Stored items
(** Putting an element in the place of another. *)
Lemma swap_lists (e r : Z) pre post rest : NoDup ((pre ++ r :: post) ++ rest) -> e ∉ (pre ++ r :: post) ++ rest ->
  NoDup ((pre ++ e :: post) ++ rest) /\ NoDup ((pre ++ [e]) ++ rest) /\ e <> r /\ r ∉ (pre ++ e :: post) ++ rest /\ (forall x, x ∈ pre -> x <> e /\ x <> r /\ x ∉ post).
Proof.
  intros ND He. assert (P : (pre ++ r :: post) ++ rest ≡ₚ r :: pre ++ post ++ rest) by solve_Permutation. rewrite P in ND, He. apply NoDup_cons in ND as [Hr ND]. apply not_elem_of_cons in He as [Hne He].
  assert (Q : (pre ++ e :: post) ++ rest ≡ₚ e :: pre ++ post ++ rest) by solve_Permutation. rewrite Q. assert (ND' : NoDup (e :: pre ++ post ++ rest)) by by constructor. split; [done|]. split.
  - assert (Q' : e :: pre ++ post ++ rest ≡ₚ post ++ (pre ++ [e]) ++ rest) by solve_Permutation. rewrite Q' in ND'. by apply NoDup_app in ND' as (_ & _ & ?).
  - split; [done|]. split; [apply not_elem_of_cons; split; [congruence | done]|]. intros x Hx. apply NoDup_app in ND as (_ & Hd & _).
    split_and!; [intros ->; apply He, elem_of_app; by left | intros ->; apply Hr, elem_of_app; by left |]. intros Hp. apply (Hd x Hx), elem_of_app. by left.
Qed.
Lemma last_in (pre : list Z) x : last pre = Some x -> x ∈ pre.
Proof. intros [q ->]%last_Some. apply elem_of_app. right. by left. Qed.
Lemma swap m t bs b pre r post e f : rep m t bs -> bs !! b = Some (pre ++ r :: post) -> e ∉ concat bs -> (exists y, m !! e = Some y /\ hte_next y = None) -> m !! r = Some f ->
  exists m1 t1 m2 m3, write_at m t (place_of b pre) (Some e) = Some (m1, t1) /\ m1 !! r = Some f /\ set_next m1 e (hte_next f) = Some m2 /\ set_next m2 r None = Some m3 /\
    rep m3 t1 (<[b := pre ++ e :: post]> bs) /\ fixed m m3 /\ outside (e :: concat bs) m m3 /\ (exists g, m3 !! r = Some g /\ hte_next g = None).
Proof.
  intros R Hb He (y & Hy & Hyn) Hf. destruct (at_place _ _ _ _ _ _ _ R Hb) as (f' & Hf' & Hnx & Hcp). replace f' with f in * by congruence. rewrite Hnx.
  destruct (buckets_split _ _ _ Hb) as (rest & C1 & C2). assert (ND := proj2 R). rewrite C1 in ND. assert (He' := He). rewrite C1 in He'. destruct (swap_lists e r pre post rest ND He') as (N1 & N2 & Hne & Hr & Hpre).
  destruct (put_place m t bs b pre (r :: post) (Some e) [e] R Hb) as (m1 & t1 & E1 & R1 & F1 & G1); [cbn; split; [done|]; by exists y | by rewrite C2 |].
  set (bs1 := <[b := pre ++ [e]]> bs) in *. assert (Hlt := lookup_lt_Some _ _ _ Hb).
  assert (Eb : <[b := (pre ++ [e]) ++ post]> bs1 = <[b := pre ++ e :: post]> bs) by (unfold bs1; rewrite list_insert_insert_eq, <- app_assoc; done).
  destruct (put_place m1 t1 bs1 b (pre ++ [e]) [] (head post) post R1) as (m2 & t2 & E2 & R2 & F2 & G2).
  { unfold bs1. rewrite app_nil_r. by apply list_lookup_insert_eq. }
  { apply (chain_frame m); [|done]. intros x Hx. apply G1. intros Hl%last_in. by destruct (Hpre x Hl) as (_ & _ & ?). }
  { by rewrite Eb, C2. }
  rewrite Eb in R2. rewrite place_snoc in E2. cbn [write_at] in E2. destruct (set_next m1 e (head post)) as [m2'|] eqn:En; [|done]. cbn [mbind option_bind] in E2. injection E2 as -> <-.
  assert (Hr2 : is_Some (m2 !! r)) by (apply (fixed_dom m); [by rewrite F1 | by eexists]). destruct Hr2 as [g Hg]. destruct (set_next_ok m2 r g None Hg) as (m3 & E3 & Em3 & F3).
  exists m1, t1, m2, m3. split_and!; [done | | done | done | | by rewrite F1, F2 | | rewrite Em3, lookup_insert_eq; by eexists].
  - rewrite G1; [done|]. intros Hl%last_in. by destruct (Hpre r Hl) as (_ & ? & _).
  - apply (rep_frame m2); [|done]. intros x Hx. rewrite Em3, lookup_insert_ne; [done|]. intros <-. by rewrite C2 in Hx.
  - intros x [Hxe Hx]%not_elem_of_cons. rewrite C1 in Hx. assert (Hin : forall z, z ∈ pre \/ z = r -> z ∈ (pre ++ r :: post) ++ rest) by (intros z Hz; rewrite !elem_of_app, elem_of_cons; tauto).
    rewrite Em3, lookup_insert_ne by (intros <-; apply Hx, Hin; by right). rewrite G2, G1; [done | intros Hl%last_in; apply Hx, Hin; by left | rewrite last_snoc; congruence].
Qed.
End Buckets.

(** * Hash tables grow

    The invariant [table_ok] of a hash table with the buckets [bs], and that
    growing keeps it and the elements, whichever of the two ways is taken. *)
(** What an instance promises: [eqfn] is an equivalence that [hashfn] respects,
    and every length allows some elements. *)
Class HashLaws (K : Type) `{HashType K} := {
  #[global] eqfn_equiv :: Equivalence (fun a b : K => eqfn a b = true);
  eqfn_hash : forall a b : K, eqfn a b = true -> hashfn a = hashfn b;
  load_pos : forall p, p ∈ PRIMES -> 0 < load_of p }.
(** Tables of as many elements do not outgrow the last prime. *)
Definition max_load `{HashType K} : Z := Z.min (load_of 1610612741) (2 ^ 32).

Section Grow.
Context {K : Type} `{HashType K}.
Implicit Types (m : gmap Z (entry K)) (t : list (option Z)) (bs : list (list Z)) (l : list Z) (w : ht K).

### TASK DESCRIPTION:
Each of the records is to be repeated word for word.

### ANSWER SECTION:
(** Putting an element in the place of another. *)
Lemma swap_lists (e r : Z) pre post rest : NoDup ((pre ++ r :: post) ++ rest) -> e ∉ (pre ++ r :: post) ++ rest ->
  NoDup ((pre ++ e :: post) ++ rest) /\ NoDup ((pre ++ [e]) ++ rest) /\ e <> r /\ r ∉ (pre ++ e :: post) ++ rest /\ (forall x, x ∈ pre -> x <> e /\ x <> r /\ x ∉ post).
Proof.
  intros ND He. assert (P : (pre ++ r :: post) ++ rest ≡ₚ r :: pre ++ post ++ rest) by solve_Permutation. rewrite P in ND, He. apply NoDup_cons in ND as [Hr ND]. apply not_elem_of_cons in He as [Hne He].
  assert (Q : (pre ++ e :: post) ++ rest ≡ₚ e :: pre ++ post ++ rest) by solve_Permutation. rewrite Q. assert (ND' : NoDup (e :: pre ++ post ++ rest)) by by constructor. split; [done|]. split.
  - assert (Q' : e :: pre ++ post ++ rest ≡ₚ post ++ (pre ++ [e]) ++ rest) by solve_Permutation. rewrite Q' in ND'. by apply NoDup_app in ND' as (_ & _ & ?).
  - split; [done|]. split; [apply not_elem_of_cons; split; [congruence | done]|]. intros x Hx. apply NoDup_app in ND as (_ & Hd & _).
    split_and!; [intros ->; apply He, elem_of_app; by left | intros ->; apply Hr, elem_of_app; by left |]. intros Hp. apply (Hd x Hx), elem_of_app. by left.
Qed.
Lemma last_in (pre : list Z) x : last pre = Some x -> x ∈ pre.
Proof. intros [q ->]%last_Some. apply elem_of_app. right. by left. Qed.
Lemma swap m t bs b pre r post e f : rep m t bs -> bs !! b = Some (pre ++ r :: post) -> e ∉ concat bs -> (exists y, m !! e = Some y /\ hte_next y = None) -> m !! r = Some f ->
  exists m1 t1 m2 m3, write_at m t (place_of b pre) (Some e) = Some (m1, t1) /\ m1 !! r = Some f /\ set_next m1 e (hte_next f) = Some m2 /\ set_next m2 r None = Some m3 /\
    rep m3 t1 (<[b := pre ++ e :: post]> bs) /\ fixed m m3 /\ outside (e :: concat bs) m m3 /\ (exists g, m3 !! r = Some g /\ hte_next g = None).
Proof.
  intros R Hb He (y & Hy & Hyn) Hf. destruct (at_place _ _ _ _ _ _ _ R Hb) as (f' & Hf' & Hnx & Hcp). replace f' with f in * by congruence. rewrite Hnx.
  destruct (buckets_split _ _ _ Hb) as (rest & C1 & C2). assert (ND := proj2 R). rewrite C1 in ND. assert (He' := He). rewrite C1 in He'. destruct (swap_lists e r pre post rest ND He') as (N1 & N2 & Hne & Hr & Hpre).
  destruct (put_place m t bs b pre (r :: post) (Some e) [e] R Hb) as (m1 & t1 & E1 & R1 & F1 & G1); [cbn; split; [done|]; by exists y | by rewrite C2 |].
  set (bs1 := <[b := pre ++ [e]]> bs) in *. assert (Hlt := lookup_lt_Some _ _ _ Hb).
  assert (Eb : <[b := (pre ++ [e]) ++ post]> bs1 = <[b := pre ++ e :: post]> bs) by (unfold bs1; rewrite list_insert_insert_eq, <- app_assoc; done).
  destruct (put_place m1 t1 bs1 b (pre ++ [e]) [] (head post) post R1) as (m2 & t2 & E2 & R2 & F2 & G2).
  { unfold bs1. rewrite app_nil_r. by apply list_lookup_insert_eq. }
  { apply (chain_frame m); [|done]. intros x Hx. apply G1. intros Hl%last_in. by destruct (Hpre x Hl) as (_ & _ & ?). }
  { by rewrite Eb, C2. }
  rewrite Eb in R2. rewrite place_snoc in E2. cbn [write_at] in E2. destruct (set_next m1 e (head post)) as [m2'|] eqn:En; [|done]. cbn [mbind option_bind] in E2. injection E2 as -> <-.
  assert (Hr2 : is_Some (m2 !! r)) by (apply (fixed_dom m); [by rewrite F1 | by eexists]). destruct Hr2 as [g Hg]. destruct (set_next_ok m2 r g None Hg) as (m3 & E3 & Em3 & F3).
  exists m1, t1, m2, m3. split_and!; [done | | done | done | | by rewrite F1, F2 | | rewrite Em3, lookup_insert_eq; by eexists].
  - rewrite G1; [done|]. intros Hl%last_in. by destruct (Hpre r Hl) as (_ & ? & _).
  - apply (rep_frame m2); [|done]. intros x Hx. rewrite Em3, lookup_insert_ne; [done|]. intros <-. by rewrite C2 in Hx.
  - intros x [Hxe Hx]%not_elem_of_cons. rewrite C1 in Hx. assert (Hin : forall z, z ∈ pre \/ z = r -> z ∈ (pre ++ r :: post) ++ rest) by (intros z Hz; rewrite !elem_of_app, elem_of_cons; tauto).
    rewrite Em3, lookup_insert_ne by (intros <-; apply Hx, Hin; by right). rewrite G2, G1; [done | intros Hl%last_in; apply Hx, Hin; by left | rewrite last_snoc; congruence].
Qed.
End Buckets.

(** * Hash tables grow

    The invariant [table_ok] of a hash table with the buckets [bs], and that
    growing keeps it and the elements, whichever of the two ways is taken. *)
(** What an instance promises: [eqfn] is an equivalence that [hashfn] respects,
    and every length allows some elements. *)
Class HashLaws (K : Type) `{HashType K} := {
  #[global] eqfn_equiv :: Equivalence (fun a b : K => eqfn a b = true);
  eqfn_hash : forall a b : K, eqfn a b = true -> hashfn a = hashfn b;
  load_pos : forall p, p ∈ PRIMES -> 0 < load_of p }.
(** Tables of as many elements do not outgrow the last prime. *)
Definition max_load `{HashType K} : Z := Z.min (load_of 1610612741) (2 ^ 32).

Section Grow.
Context {K : Type} `{HashType K}.
Implicit Types (m : gmap Z (entry K)) (t : list (option Z)) (bs : list (list Z)) (l : list Z) (w : ht K).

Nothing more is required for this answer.